In Rosemary’s Baby, one of the first exclamations that Minnie Castevet (Ruth Gordon) makes on hearing the news that her young neighbor Rosemary (Mia Farrow) is expecting a little bundle of joy is “I can’t wait to tell Laura-Louise!” Earlier, before we even met Minnie, we overheard Gordon’s indelible squawk seeping through our heroine’s bedroom wall as she obscurely yelled at her husband, “Please don’t tell me what Laura-Louise said, because I’m not interested!”

So who is Laura-Louise, anyway? As any avid Rosemary’s Baby fan knows, she is an essential ingredient in the film, even if used in very small doses. Surely you remember her. She’s the nosy and nearsighted middle-aged woman in Coke-bottle glasses, with a mass of disheveled gray hair on her head and a slight limp when she duckwalks past the camera. Like Rosemary and Minnie, she lives in the Bramford, “up on twelve.” We know nothing of her past, so she exists only as a fixture of the present, a hobgoblin perched in the corner of many a frame. It’s clear that, being a witch, she’s got a mean streak, but her most aggressive act of retribution—which comes in the film’s famous final scene—is as benign as can be. Angry after being taken off cradle-rocking duties, Laura-Louise sticks out her tongue at Rosemary.

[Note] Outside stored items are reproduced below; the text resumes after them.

(* ===== verification/Subscriptions.v ===== *)
(** * What a session is subscribed to

    The part of [src/src/server/connection.rs] that decides which services of
    the server a connection receives: permissions changed in the connection
    manager, the options of the viewer, its choice of displays, voice calls,
    login and close; on the desktop builds, with file copy and paste. *)
From S2P Require Import Prelude Services ServerTable LoginFlow SessionScope.
Local Open Scope Z_scope.

(** Names of services ([NAME_CURSOR], [audio_service::NAME], ...). *)
Definition NAME_CURSOR : str := lit "mouse_cursor".
Definition NAME_POS : str := lit "mouse_pos".
Definition NAME_WINDOW_FOCUS : str := lit "window_focus".
Definition CLIPBOARD_NAME : str := lit "clipboard".
Definition FILE_CLIPBOARD_NAME : str := lit "file-clipboard".
Definition AUDIO_NAME : str := lit "audio".

(** The fields of [Connection] that matter here. [kind] stands for
    [file_transfer], [view_camera], [terminal] and the forward of a port, as
    [LoginFlow.conn_type] reads them; [authed_conn_id] has that type once
    [authorized]. *)
Record Connection := mk_connection {
  inner : ConnInner;
  kind : AuthConnType;
  authorized : bool;
  keyboard : bool; clipboard : bool; audio : bool; file : bool; restart : bool;
  recording : bool; block_input : bool; privacy_mode : bool;
  disable_audio : bool; enable_file_transfer : bool; disable_clipboard : bool; disable_keyboard : bool;
  lock_after_session_end : bool;
  show_remote_cursor : bool; follow_remote_cursor : bool; follow_remote_window : bool;
  show_my_cursor : bool; terminal_persistent : bool;
  multi_ui_session : bool;
  voice_call_requested : bool;         (* [voice_call_request_timestamp.is_some()] *)
  voice_calling : bool;
  services_subed : bool;
  display_idx : Z
}.
#[export] Instance Connection_eta : Eta Connection := λ c,
  mk_connection (inner c) (kind c) (authorized c) (keyboard c) (clipboard c) (audio c) (file c)
    (restart c) (recording c) (block_input c) (privacy_mode c) (disable_audio c)
    (enable_file_transfer c) (disable_clipboard c) (disable_keyboard c) (lock_after_session_end c)
    (show_remote_cursor c) (follow_remote_cursor c) (follow_remote_window c) (show_my_cursor c)
    (terminal_persistent c) (multi_ui_session c) (voice_call_requested c) (voice_calling c)
    (services_subed c) (display_idx c).
(** [Connection::start]; [permit] is [Self::permission]. *)
Definition new_connection (inner : ConnInner) (kind : AuthConnType) (permit : str → bool) : Connection :=
  mk_connection inner kind false (permit (lit "enable-keyboard")) (permit (lit "enable-clipboard"))
    (permit (lit "enable-audio")) (permit (lit "enable-file-transfer")) (permit (lit "enable-remote-restart")) (permit (lit "enable-record-session"))
    (permit (lit "enable-block-input")) (permit (lit "enable-privacy-mode"))
    false false false false false false false false false false false false false false 0.
Lemma escape_snoc s c : escape (s ++ [c]) = escape s ++ escape_char c.
Proof. unfold escape. rewrite bind_app. cbn. by rewrite app_nil_r. Qed.
Lemma read_in_tag_char t c u toks buf rest :
  tokenize_from (Some t) u toks buf (escape_char c ++ rest) = tokenize_from (Some (t ++ [c])) u toks buf rest.
Proof.
  unfold escape_char. destruct (N.eqb_spec c open) as [->|Ho]; [done|]. destruct (N.eqb_spec c close) as [->|Hc]; [done|].
  cbn [orb app tokenize_from]. by rewrite (proj2 (N.eqb_neq c open) Ho), (proj2 (N.eqb_neq c close) Hc).
Qed.
Lemma read_begun c s u toks buf rest : c ≠ open →
  tokenize_from None u toks buf (tag c s rest) = tokenize_from (Some (c :: s)) u (flush toks buf u) [] rest.
Proof.
  intros Hc. unfold tag. cbn [tokenize_from]. rewrite N.eqb_refl, (proj2 (N.eqb_neq c open) Hc).
  change (c :: s) with ([c] ++ s). generalize (flush toks buf u) as toks'. intros toks'. generalize [c] as t. clear.
  induction s as [|d s IH]; intros t; [by rewrite app_nil_r|].
  rewrite escape_cons, <-(assoc_L (++)), read_in_tag_char, IH. by rewrite <-(assoc_L (++)).
Qed.
Lemma read_end t u toks buf rest : starts_closed rest = false →
  tokenize_from (Some t) u toks buf (close :: rest) =
  match tag_meaning t with
  | Some m => tokenize_from None (mode_after m u) (tokens_after m toks) buf rest
  | None => inl (UnknownTag t)
  end.
Proof.
  intros Hr. cbn [tokenize_from]. change (close =? open) with false. rewrite N.eqb_refl.
  destruct rest as [|c rest]; cbn in Hr; rewrite ?Hr; by destruct (tag_meaning t) as [[|]|].
Qed.
Lemma read_opened t u toks buf rest : head rest ≠ Some open →
  tokenize_from (Some t) u toks buf (open :: rest) = inl UnexpectedOpen.
Proof.
  intros Hr. cbn [tokenize_from]. rewrite N.eqb_refl. destruct rest as [|c rest]; [done|]. cbn in Hr.
  by rewrite (proj2 (N.eqb_neq c open)) by congruence.
Qed.
Lemma fault_fails s e : fault s e → ∀ u toks buf, tokenize_from None u toks buf s = inl e.
Proof.
  induction 1 as [|c s Hc|c s rest Hc Hr|c s rest Hc Hm Hr|rest Hr|c rest e _ IH|c s rest e Hc [m Hm] Hr _ IH]; intros u toks buf.
  - done.
  - by rewrite read_begun.
  - by rewrite read_begun, read_opened.
  - by rewrite read_begun, read_end, Hm.
  - cbn [tokenize_from]. change (close =? open) with false. rewrite N.eqb_refl.
    destruct rest as [|c rest]; [done|]. cbn in Hr. by rewrite Hr.
  - by rewrite read_char.
  - by rewrite read_begun, read_end, Hm.
Qed.
(** A text without its fault is read. *)
Lemma fails_fault n : ∀ input, (length input ≤ n)%nat →
  (∀ u toks buf e, tokenize_from None u toks buf input = inl e → fault input e)
  ∧ ∀ c t u toks buf e, c ≠ open → tokenize_from (Some (c :: t)) u toks buf input = inl e → fault (tag c t input) e.
Proof.
  induction n as [|n IH]; intros [|d input] Hn; cbn in Hn; try lia; (split; [intros u toks buf e|intros c t u toks buf e Hc]).
  all: try by intros [= <-]; by apply fault_unended.
  all: try done.
  - destruct (IH input ltac:(lia)) as [IHn _]. cbn [tokenize_from]. destruct (N.eqb_spec d open) as [->|Ho].
    + destruct input as [|c input]; [intros [= <-]; apply fault_alone|]. cbn in Hn.
      destruct (N.eqb_spec c open) as [->|Hc]; intros He.
      * apply (fault_after_char open). by eapply (IH input ltac:(lia)).
      * by eapply (proj2 (IH input ltac:(lia)) c []).
    + destruct (N.eqb_spec d close) as [->|Hd].
      * destruct input as [|c input]; [intros [= <-]; by apply fault_close|]. cbn in Hn.
        destruct (c =? close) eqn:Hc; intros He; [|injection He as <-; by apply fault_close].
        apply N.eqb_eq in Hc as ->. apply (fault_after_char close). by eapply (IH input ltac:(lia)).
      * intros He. apply IHn in He. apply (fault_after_char d) in He. unfold escape_char in He.
        by rewrite (proj2 (N.eqb_neq d open) Ho), (proj2 (N.eqb_neq d close) Hd) in He.
  - assert (∀ b rest, (length rest ≤ n)%nat → tokenize_from (Some ((c :: t) ++ [b])) u toks buf rest = inl e →
      fault (tag c t (escape_char b ++ rest)) e) as Hmore.
    { intros b rest Hl He. apply (proj2 (IH rest Hl) c (t ++ [b])) in He; [|done]. unfold tag in *.
      by rewrite escape_snoc, <-(assoc_L (++)) in He. }
    destruct (N.eqb_spec d open) as [->|Ho].
    + destruct (decide (head input = Some open)) as [Hi|Hi].
      * destruct input as [|x input]; [done|]. cbn in Hi, Hn. injection Hi as ->. apply (Hmore open). lia.
      * rewrite read_opened by done. intros [= <-]. by apply fault_opened.
    + destruct (N.eqb_spec d close) as [->|Hd].
      * destruct (starts_closed input) eqn:Hi.
        -- destruct input as [|x input]; [done|]. cbn in Hi, Hn. apply N.eqb_eq in Hi as ->. apply (Hmore close). lia.
        -- rewrite read_end by done. destruct (tag_meaning (c :: t)) eqn:Hm; intros He.
           ++ apply fault_after_tag; [done|by rewrite Hm|done|]. eapply (IH input); [lia|exact He].
           ++ injection He as <-. by apply fault_unknown.
      * intros He. specialize (Hmore d input ltac:(lia)). rewrite <-read_in_tag_char in Hmore.
        assert (escape_char d = [d]) as Hd1.
        { unfold escape_char. by rewrite (proj2 (N.eqb_neq d open) Ho), (proj2 (N.eqb_neq d close) Hd). }
        rewrite Hd1 in Hmore. by apply Hmore.
Qed.

(** C40: an error presses nothing, and says what is wrong. [eval] fails exactly on the
    texts that have a fault, with the error of the first: a tag that does not end, a
    single opening brace in a tag, a tag of unknown name, with that name, or a single
    closing brace. It then simulates no key, not even those before the fault. A
    closing brace right after the end of a tag doubles it, so that the fault is one of
    the tag: what the braces mean is what [fault] says, whatever stands before and
    after. *)
Theorem eval_error input e : eval input = inl e ↔ fault input e.
Proof.
  transitivity (tokenize input = inl e).
  - unfold eval. by destruct (tokenize input); split; intros [= ->].
  - split; [|intros Hf; by apply fault_fails]. by apply (fails_fault (length input)).
Qed.
(** What the grammar says of the tests of the source, and of a brace after a tag. *)
Example fault_examples :
  fault (lit "{hello{}world}") UnexpectedOpen ∧ fault (lit "{+CTRL}a{CTRL}x") (UnknownTag (lit "CTRL"))
  ∧ fault (lit "{+SHIFT}}") UnmatchedOpen ∧ fault (lit "a}b") UnmatchedClose.
Proof.
  split_and!.
  - by apply (fault_opened 104 (lit "ello")).
  - apply (fault_after_tag 43 (lit "CTRL")); [done|by eexists|done|]. apply (fault_after_char 97).
    by apply (fault_unknown 67 (lit "TRL")).
  - by apply (fault_unended 43 (lit "SHIFT}")).
  - apply (fault_after_char 97). by apply fault_close.
Qed.
(** *** Nothing stays down but modifiers *)
Definition modifier_code (c : Z) : Prop := (∃ m, c ∈ kind_codes m) ∨ is_modifier_key (linux_key_from_code c) = true.
Fixpoint prog_ok (p : list micro) : Prop :=
  match p with
  | [] => True
  | m :: rest => sane_step m ∧ (∀ c, presses c m → modifier_code c ∨ pending c rest) ∧ prog_ok rest
  end.
Lemma prog_ok_steps l rest :
  (∀ m, m ∈ l → sane_step m ∧ ∀ c, presses c m → modifier_code c ∨ pending c rest) → prog_ok rest → prog_ok (l ++ rest).
Proof.
  intros Hl Hr. induction l as [|m l IH]; [done|]. cbn. destruct (Hl m) as [H1 H2]; [set_solver|].
  split; [done|]. split; [|apply IH; intros m' Hm'; apply Hl; set_solver].
  intros c [Hc|Hc]%H2; [by left|right]. apply Exists_app. by right.
Qed.
Lemma prog_ok_app l rest : prog_ok l → prog_ok rest → prog_ok (l ++ rest).
Proof.
  induction l as [|m l IH]; [done|]. intros (H1 & H2 & H3) Hr. cbn. split; [done|]. split; [|by apply IH].
  intros c [Hc|Hc]%H2; [by left|right]. apply Exists_app. by left.
Qed.
Lemma handle_body_sane e m : sane e → m ∈ handle_body e → sane_step m.
Proof. unfold handle_body, sim_rdev_rawkey_position. intros Hs H. repeat case_match; set_solver. Qed.
Lemma exec_prog_ok m now s rest : prog_ok (m :: rest) → prog_ok ((exec to_uppercase m now s).2 ++ rest).
Proof.
  intros (H1 & H2 & H3). destruct m as [e|e|k b|b code|text|ch|k]; [|exact H3..].
  cbn [exec]. destruct (exiting s); [done|].
  assert (∀ l, (∀ m, m ∈ l → simple_presses m = ∅ ∧ sane_step m ∧ steps_of m = [m]) → prog_ok (handle_body e ++ l ++ rest)) as H.
  { intros l Hl. rewrite app_assoc. apply prog_ok_steps; [|done]. intros m [Hm|Hm]%elem_of_app.
    - split; [by apply (handle_body_sane e)|]. intros c Hc. apply H2. unfold presses in *. cbn [steps_of].
      rewrite (handle_body_simple e m Hm) in Hc. apply Exists_cons in Hc as [Hc|Hc]; [|by apply Exists_nil in Hc].
      apply Exists_exists. by exists m.
    - destruct (Hl m Hm) as (E & Hs & Es). split; [done|]. intros c Hc. unfold presses in Hc. rewrite Es in Hc.
      apply Exists_cons in Hc as [Hc|Hc]; [|by apply Exists_nil in Hc]. rewrite E in Hc. by apply elem_of_empty in Hc. }
  destruct (lock_modes_for e) as [b|].
  - destruct (lock_modes_new e b (dev s)) as [d ch]. cbn [snd]. rewrite <- app_assoc. apply H. by intros m ->%list_elem_of_singleton.
  - cbn [snd]. apply (H []). by intros m ?%elem_of_nil.
Qed.
(** The codes of an event, in its mode. *)
Definition handle_codes (e : KeyEvent) : gset Z :=
  match mode_value (mode e) with
  | Some Map => record_codes (RdevKeyDown (chr_of e))
  | Some Translate => match event_union e with Some (Chr v) => record_codes (RdevKeyDown v) | _ => ∅ end
  | _ => event_codes e
  end.
Lemma presses_handle e c : presses c (MHandle e) ↔ down e = true ∧ c ∈ handle_codes e.
Proof.
  unfold presses, handle_codes. cbn [steps_of]. unfold handle_body, sim_rdev_rawkey_position.
  destruct (mode_value (mode e)) as [[]|]; [| |destruct (event_union e) as [[]|]|..]; rewrite ?Exists_cons, ?Exists_nil;
    cbn [simple_presses]; destruct (down e); rewrite ?elem_of_empty; intuition done.
Qed.
Lemma releases_handle e c : releases c (MHandle e) ↔ down e = false ∧ c ∈ handle_codes e.
Proof.
  unfold releases, handle_codes. cbn [steps_of]. unfold handle_body, sim_rdev_rawkey_position.
  destruct (mode_value (mode e)) as [[]|]; [| |destruct (event_union e) as [[]|]|..]; rewrite ?Exists_cons, ?Exists_nil;
    cbn [simple_releases]; destruct (down e); rewrite ?elem_of_empty; intuition done.
Qed.
Lemma modifier_value_key v : v ∈ modifier_values →
  ∃ m, control_key_value_to_key v = Some (left_key m) ∨ control_key_value_to_key v = Some (right_key m).
Proof.
  intros Hv. repeat (apply elem_of_cons in Hv as [->|Hv]);
    [exists KindAlt; left|exists KindShift; left|exists KindControl; left|exists KindMeta; left
    |exists KindAlt; right|exists KindShift; right|exists KindControl; right|exists KindMeta; right|by apply elem_of_nil in Hv];
    vm_compute; reflexivity.
Qed.
Lemma modifier_value_codes v c : v ∈ modifier_values →
  c ∈ (match control_key_value_to_key v with Some k => codes k | None => ∅ end : gset Z) → modifier_code c.
Proof.
  intros Hv Hc. left. destruct (modifier_value_key v Hv) as [m [E|E]]; rewrite E in Hc; exists m; unfold kind_codes; apply elem_of_union; auto.
Qed.
Lemma record_codes_rdev v c : c ∈ record_codes (RdevKeyDown v) → v = c ∧ Z.land c 65535 = c.
Proof.
  cbn. destruct (valid_code v) eqn:E; [intros ->%elem_of_singleton|intros []%elem_of_empty]. split; [done|].
  unfold valid_code in E. change 65535 with (Z.ones 16). rewrite Z.land_ones by lia. apply Z.mod_small. lia.
Qed.
(** A key that a connection sends down without a press is a modifier. *)
Lemma down_is_modifier e c : down e = true →
  is_press e = false ∨ match event_union e with Some (Unicode _) | Some (Seq _) => True | _ => False end →
  c ∈ handle_codes e → modifier_code c.
Proof.
  intros Hd Hp Hc. unfold is_press in Hp. rewrite Hd, orb_true_r in Hp. cbn [andb] in Hp. rewrite negb_false_iff, orb_true_iff in Hp.
  assert (c ∈ event_codes e → is_modifier_event e = true ∨ match event_union e with Some (Unicode _) | Some (Seq _) => True | _ => False end →
    modifier_code c) as Hleg.
  { unfold event_codes, is_modifier_event. destruct (event_union e) as [[v|v|v|t|v]|]; intros Hc' [H|H]; try done;
      [|by apply elem_of_empty in Hc'..].
    apply bool_decide_eq_true in H. by apply (modifier_value_codes v). }
  unfold event_modifier, handle_codes, chr_of, is_modifier_event in *.
  destruct (mode_value (mode e)) as [[]|];
    [apply Hleg; [done|]; destruct Hp as [[H|H]|H]; [by left|by apply bool_decide_eq_true in H as [? ?]|by right]
    | | |apply Hleg; [done|]; destruct Hp as [[H|H]|H]; [by left|by apply bool_decide_eq_true in H as [? ?]|by right]..].
  - destruct (event_union e) as [[v|v|v|t|v]|]; try (change (c ∈ (∅ : gset Z)) in Hc; by apply elem_of_empty in Hc).
    apply record_codes_rdev in Hc as [-> _]. destruct Hp as [[Hp|Hp]|[]]; [done|]. right.
    destruct (is_modifier_key _); [done|]. by apply bool_decide_eq_true in Hp as [? ?].
  - destruct (event_union e) as [[v|v|v|t|v]|]; try (by apply elem_of_empty in Hc).
    apply record_codes_rdev in Hc as [-> Hland]. rewrite Hland in Hp. destruct Hp as [[Hp|Hp]|[]]; [done|]. right.
    destruct (is_modifier_key _); [done|]. by apply bool_decide_eq_true in Hp as [? ?].
Qed.
Lemma message_prog_ok e c msg : sane e → (on_key_event e c).2 = Some msg → prog_ok (input_key msg).
Proof.
  intros Hs Hm. unfold on_key_event in Hm. destruct (view_camera c); [done|]. destruct (peer_keyboard_enabled c); [|done].
  injection Hm as <-. unfold input_key. cbn [fst snd].
  set (e0 := e <| press := false |>).
  destruct (is_press e && _) eqn:Hp.
  - split; [exact Hs|]. split; [|split; [exact Hs|split; [|done]]].
    + intros x [_ Hx]%presses_handle. right. apply Exists_cons. left. by apply releases_handle.
    + intros x [Hd _]%presses_handle. done.
  - split; [exact Hs|]. split; [|done]. intros x [Hd Hx]%presses_handle. left. apply (down_is_modifier e); [exact Hd| |exact Hx].
    apply andb_false_iff in Hp as [Hp|Hp]; [by left|right]. by destruct (event_union e) as [[]|].
Qed.
Lemma fix_steps_ok ks : prog_ok (fix_steps ks).
Proof.
  rewrite <- (app_nil_r (fix_steps ks)). apply prog_ok_steps; [|done]. intros m Hm. unfold fix_steps in Hm.
  apply list_elem_of_In, in_flat_map in Hm as (k & _ & [<-|[<-|[]]]); (split; [done|]); intros c [Hc|Hc]%Exists_cons;
    by (apply elem_of_empty in Hc || apply Exists_nil in Hc).
Qed.
Lemma push_chunk_text r d o r' rest : push_chunk r d = (o, r') → partial r → text ((r ++ d) ++ rest) →
  Forall text (option_list o) ∧ partial r'.
Proof.
  intros Hp Hr Ht. unfold push_chunk in Hp. case_bool_decide as Hd; [simplify_eq; by cbn|].
  destruct (text_cut _ _ Ht) as (s & u & Hsu & Hs & Hu). rewrite Hsu, (find_partial _ _ Hs Hu) in Hp.
  rewrite take_app_length, drop_app_length in Hp. rewrite (proj2 (from_utf8_text s) Hs), andb_false_r in Hp.
  destruct (_ =? _) eqn:Hl.
  - simplify_eq. apply Nat.eqb_eq in Hl. rewrite length_app in Hl. assert (u = []) as -> by by destruct u; cbn in *; [|lia].
    rewrite app_nil_r. cbn. auto.
  - simplify_eq. split; [|done]. case_bool_decide; cbn; auto.
Qed.

(** Reads one after the other. *)
Lemma push_all_snoc r reads d : push_all r (reads ++ [d]) =
  (let '(out, r1) := push_all r reads in let '(o, r2) := push_chunk r1 d in (out ++ option_list o, r2)).
Proof. unfold push_all. rewrite foldl_app. cbn. destruct (foldl _ _ _) as [out r1]. done. Qed.

Lemma push_all_spec reads : let '(out, r) := push_all [] reads in
  concat out ++ r = concat reads ∧ length r ≤ 3 ∧ Forall (.≠ []) out
  ∧ ∀ rest, text (concat reads ++ rest) → Forall text out ∧ partial r.
Proof.
  induction reads as [|d reads IH] using rev_ind; [cbn; split_and!; auto with lia|].
  rewrite push_all_snoc. destruct (push_all [] reads) as [out r]. destruct IH as (Hc & Hl & Hn & Ht).
  destruct (push_chunk r d) as [o r'] eqn:Hp. destruct (push_chunk_spec _ _ _ _ Hp Hl) as (Hc' & Hl' & Hn').
  assert (concat (out ++ option_list o) ++ r' = concat (reads ++ [d])) as Hall.
  { rewrite !concat_app, <- app_assoc, Hc', app_assoc, Hc. cbn. by rewrite app_nil_r. }
  split_and!; [done|done|by apply Forall_app|].
  intros rest Hx. rewrite concat_app in Hx. cbn in Hx. rewrite app_nil_r, <- app_assoc in Hx.
  destruct (Ht _ Hx) as [Ho Hr]. rewrite <- Hc, <- app_assoc, (app_assoc r) in Hx.
  apply text_cancel in Hx; [|by apply text_concat].
  destruct (push_chunk_text _ _ _ _ _ Hp Hr Hx) as [Ho2 Hr2]. split; [by apply Forall_app|done].
Qed.

(** However the output of a terminal is cut into reads, the pieces passed on
    are the output without gaps; at most three bytes are held back, and the end of
    the output releases them. When the output is text, so far as it has come, every
    piece is text: no character is cut, and what is held back is the beginning of
    one character. *)
Theorem chunks_whole reads :
  let '(out, r) := push_all [] reads in
  concat out ++ r = concat reads ∧ length r ≤ 3 ∧ Forall (.≠ []) out
  ∧ concat (out ++ option_list (finish r).1) = concat reads
  ∧ ∀ rest, text (concat reads ++ rest) → Forall (λ c, from_utf8 c = true) out ∧ partial r.
Proof.
  pose proof (push_all_spec reads) as H. destruct (push_all [] reads) as [out r]. destruct H as (Hc & Hl & Hn & Ht).
  split_and!; [done..| |].
  - rewrite concat_app, <- Hc. f_equal. unfold finish. case_bool_decide; cbn; subst; by rewrite ?app_nil_r.
  - intros rest Hx. destruct (Ht _ Hx) as [Ho Hr]. split; [|done].
    eapply Forall_impl; [exact Ho|intros ?; apply from_utf8_text].
Qed.
Lemma chunks_whole_witness :
  let reads := [b8 [0xE4]; b8 [0xB8; 0xAD; 97]; b8 [0xF0; 0x9F]] in
  push_all [] reads = ([b8 [0xE4; 0xB8; 0xAD; 97]], b8 [0xF0; 0x9F])
  ∧ from_utf8 (b8 [0xE4; 0xB8; 0xAD; 97]) = true ∧ partial (b8 [0xF0; 0x9F]).
Proof.
  intros reads.
  assert (push_all [] reads = ([b8 [0xE4; 0xB8; 0xAD; 97]], b8 [0xF0; 0x9F])) as E by reflexivity.
  split; [exact E|]. pose proof (chunks_whole reads) as H. rewrite E in H.
  destruct H as (_ & _ & _ & _ & H).
  destruct (H (b8 [0x98; 0x80]) ltac:(by apply from_utf8_text)) as [H1 H2].
  split; [exact (Forall_inv H1)|exact H2].
Defined.

(** ** [OutputBuffer] *)
Definition MAX_OUTPUT_BUFFER_SIZE : Z := 1024 * 1024.
Definition MAX_BUFFER_LINES : Z := 10000.
Definition newline : Byte.byte := Byte.x0a.
Record OutputBuffer := mk_buffer {
  lines : list bytes;
  total_size : Z;
  last_line_incomplete : bool
}.
#[export] Instance OutputBuffer_eta : Eta OutputBuffer := λ r,
  mk_buffer (lines r) (total_size r) (last_line_incomplete r).
Definition buffer_new : OutputBuffer := mk_buffer [] 0 false.
Definition size (l : bytes) : Z := Z.of_nat (length l).
Definition sizes (ls : list bytes) : Z := foldr Z.add 0%Z (size <$> ls).

(** [split(|&b| b == b'\n')]: the pieces between newlines, at least one. *)
Fixpoint split_lines (s : bytes) : list bytes :=
  match s with
  | [] => [[]]
  | b :: s =>
      if Byte.eqb b newline then [] :: split_lines s
      else match split_lines s with
           | [] => [[b]]
           | l :: ls => (b :: l) :: ls
           end
  end.
(** [position(|&b| b == b'\n')] *)
Fixpoint newline_pos (s : bytes) : option nat :=
  match s with
  | [] => None
  | b :: s => if Byte.eqb b newline then Some 0 else S <$> newline_pos s
  end.

Definition push_line (count : nat) (ends_with_newline : bool) (b : OutputBuffer) (il : nat * bytes) : OutputBuffer :=
  let '(i, line) := il in
  let b := if (i =? count - 1) && negb ends_with_newline && negb (bool_decide (line = []))
           then b <| last_line_incomplete := true |> else b in
  if negb (bool_decide (line = [])) || (i <? count - 1) then
    let line_data := if (i <? count - 1) || ends_with_newline then line ++ [newline] else line in
    b <| total_size ::= λ t, (t + size line_data)%Z |> <| lines ::= λ ls, ls ++ [line_data] |>
  else b.

(** The loop that drops the oldest lines. *)
Fixpoint trim_lines (ls : list bytes) (total : Z) (incomplete : bool) : OutputBuffer :=
  if (MAX_OUTPUT_BUFFER_SIZE <? total)%Z || (MAX_BUFFER_LINES <? Z.of_nat (length ls))%Z then
    match ls with
    | [] => mk_buffer [] 0 false
    | removed :: ls =>
        let total := if (total <? size removed)%Z then sizes ls else (total - size removed)%Z in
        trim_lines ls total (if bool_decide (ls = []) then false else incomplete)
    end
  else mk_buffer ls total incomplete.

(** [last_line.extend_from_slice(more)] *)
Definition extend_last (more : bytes) (b : OutputBuffer) : OutputBuffer :=
  b <| lines ::= λ ls, match last ls with Some l => removelast ls ++ [l ++ more] | None => ls end |>
    <| total_size ::= λ t, (t + size more)%Z |>.
Definition append_lines (b : OutputBuffer) (remaining : bytes) : OutputBuffer :=
  let ends_with_newline := bool_decide (last remaining = Some newline) in
  let pieces := split_lines remaining in
  let b := foldl (push_line (length pieces) ends_with_newline) b (imap pair pieces) in
  trim_lines (lines b) (total_size b) (last_line_incomplete b).
Definition append (b : OutputBuffer) (data : bytes) : OutputBuffer :=
  if bool_decide (data = []) then b
  else if last_line_incomplete b && negb (bool_decide (lines b = [])) then
    match newline_pos data with
    | Some pos =>
        append_lines ((extend_last (take (S pos) data) b) <| last_line_incomplete := false |>) (drop (S pos) data)
    | None => extend_last data b
    end
  else append_lines b data.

It’s a gesture of hilarious, ordinary childishness; the tongue’s not forked or anything.

Laura-Louise is quite a creation. In his novel, Ira Levin dispatches with her introduction in three adjectives: “short, plump, and smiling.” In the movie, the brilliant Patsy Kelly fills in the rest. A Brooklyn-born Hollywood golden-ager who tickled audiences in a series of early-sound-era Hal Roach Studios Vitaphone shorts with her fellow comedian Thelma Todd, Kelly stole scenes in more than twenty features from the mid-1930s to 1943. Known as a consummate ad-libber, the vaudeville-trained Kelly issued oddly nasal yet throaty vocal stylings that sound like a salty mix of Edward G. Robinson and Kristen Wiig’s “Target Lady.” Her physical trademark was a stoop-shouldered, loose-limbed gracelessness that belied a certain agility—she had studied dance as a teenager, because her mother hoped it would knock the tomboy out of her. Kelly had a knack for creating eccentric women incapable of taking guff, whether a wisecracking maid (Top Flat), sassy shopgirl (There Goes My Heart), or squabbling wife (Pigskin Parade). She was even brasher offscreen: Kelly is widely acknowledged today as one of Hollywood’s most unabashedly candid figures, an uncloseted lesbian in an era when admittance of homosexuality was practically unheard of. (Later in life, Kelly revealed she had had a long affair with the legendary Tallulah Bankhead, whose personal assistant she’d been.) Naturally, her outspokenness doomed her career. As Hollywood columnist Lee Graham would write, “Hollywood wouldn’t forgive that she went around with mannish women, wore slacks in public, cursed and swore, and told off-color jokes at lesbian bars and clubs. They figured she was a scandal waiting to happen.” As a result, she was cast in no films from 1943 to 1960, and found only scattered parts thereafter.

She was fifty-eight when she appeared in Rosemary’s Baby (1968) and gave a new generation of viewers a taste of her expertly oddball comic mannerisms. Kelly is on-screen for less than five minutes total, but Roman Polanski’s screwy work of horror is unthinkable without her. Laura-Louise is a sort of slightly buffoonish mascot for the film, a banal demon. When not helping to plan the forcible insemination of a woman by Satan, she scans Reader’s Digest with a magnifying glass or oohs and aahs over a new couch. You might expect one of the devil’s babysitters to be made of sterner stuff, but Laura-Louise is quite jumpy—like when she clutches at her heart after being startled awake by Rosemary, whom she’s supposed to be guarding. And it's her hysterical shriek on seeing the kitchen knife wielded by the young mother that breaks the silence of the final scene. She’s also especially great in the brief cutaway shots that give the film so much of its unique texture, thanks to her expressive features and animated delivery—see her fingers curling into talons when she delightedly tells Rosemary to gander at her newborn son’s presumably monstrous feet.

But it’s probably Laura-Louise’s most mundane moments that stick the hardest. She reminds us she’s an old pro at scene-stealing in her first moments on-screen. Here, Laura-Louise’s only evil is intrusiveness. Minnie has brought her over to Rosemary’s apartment, as uninvited as herself, and the two biddies take out their knitting and needlepoint and get comfortable on the younger woman’s couch—an unwanted sewing circle.